- **Work to complete**
From the records below, transcribe exactly the lines that begin at the line with "(** ** Is the key accepted? ([main.rs]) *)" and end at the line with "rate-limited the credential", both included.

--- Data for review Enclosed Below ---

(* ===== verification/Diagnostics.v ===== *)
(** * Diagnostics ([src-tauri/src/diagnostics_commands.rs], [main.rs])

    The list of checks the user can ask for, with the question whether the runtime key is
    accepted, and what is opened outside the application. *)

From S2P Require Export Status Power.
From stdpp Require Import pretty.
Local Open Scope string_scope.

(** ** Is the key accepted? ([main.rs]) *)

Record RuntimeKeyRemoteProbe := { probe_ok : bool; probe_state : string; probe_detail : string }.

Definition runtime_key_remote_status (status : N) : RuntimeKeyRemoteProbe :=
  if (200 <=? status)%N && (status <=? 299)%N
  then {| probe_ok := true; probe_state := "valid";
          probe_detail := "OpenAI Control Plane accepted the Runtime Key (HTTP " ++ pretty status ++ ")." |}
  else if (status =? 401)%N
  then {| probe_ok := false; probe_state := "invalid";
          probe_detail := "OpenAI rejected the Runtime Key (HTTP 401). The key may have been deleted or revoked." |}
  else if (status =? 403)%N
  then {| probe_ok := false; probe_state := "forbidden";
          probe_detail := "OpenAI authenticated the request but denied access to this Tunnel (HTTP 403)." |}
  else if (status =? 404)%N
  then {| probe_ok := false; probe_state := "tunnel_not_found";
          probe_detail := "The configured Tunnel was not found or is not visible to this Runtime Key (HTTP 404)." |}
  else if (status =? 429)%N
  then {| probe_ok := false; probe_state := "rate_limited";
          probe_detail := "OpenAI rate-limited the credential probe (HTTP 429); Runtime Key validity is unverified." |}
  else {| probe_ok := false; probe_state := "unexpected_response";
          probe_detail := "OpenAI returned HTTP " ++ pretty status ++ "; Runtime Key validity is unverified." |}.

--- End of Enclosed Data for review ---

- **Result for this exercise**
(** ** Is the key accepted? ([main.rs]) *)

Record RuntimeKeyRemoteProbe := { probe_ok : bool; probe_state : string; probe_detail : string }.

Definition runtime_key_remote_status (status : N) : RuntimeKeyRemoteProbe :=
  if (200 <=? status)%N && (status <=? 299)%N
  then {| probe_ok := true; probe_state := "valid";
          probe_detail := "OpenAI Control Plane accepted the Runtime Key (HTTP " ++ pretty status ++ ")." |}
  else if (status =? 401)%N
  then {| probe_ok := false; probe_state := "invalid";
          probe_detail := "OpenAI rejected the Runtime Key (HTTP 401). The key may have been deleted or revoked." |}
  else if (status =? 403)%N
  then {| probe_ok := false; probe_state := "forbidden";
          probe_detail := "OpenAI authenticated the request but denied access to this Tunnel (HTTP 403)." |}
  else if (status =? 404)%N
  then {| probe_ok := false; probe_state := "tunnel_not_found";
          probe_detail := "The configured Tunnel was not found or is not visible to this Runtime Key (HTTP 404)." |}
  else if (status =? 429)%N
  then {| probe_ok := false; probe_state := "rate_limited";
          probe_detail := "OpenAI rate-limited the credential probe (HTTP 429); Runtime Key validity is unverified." |}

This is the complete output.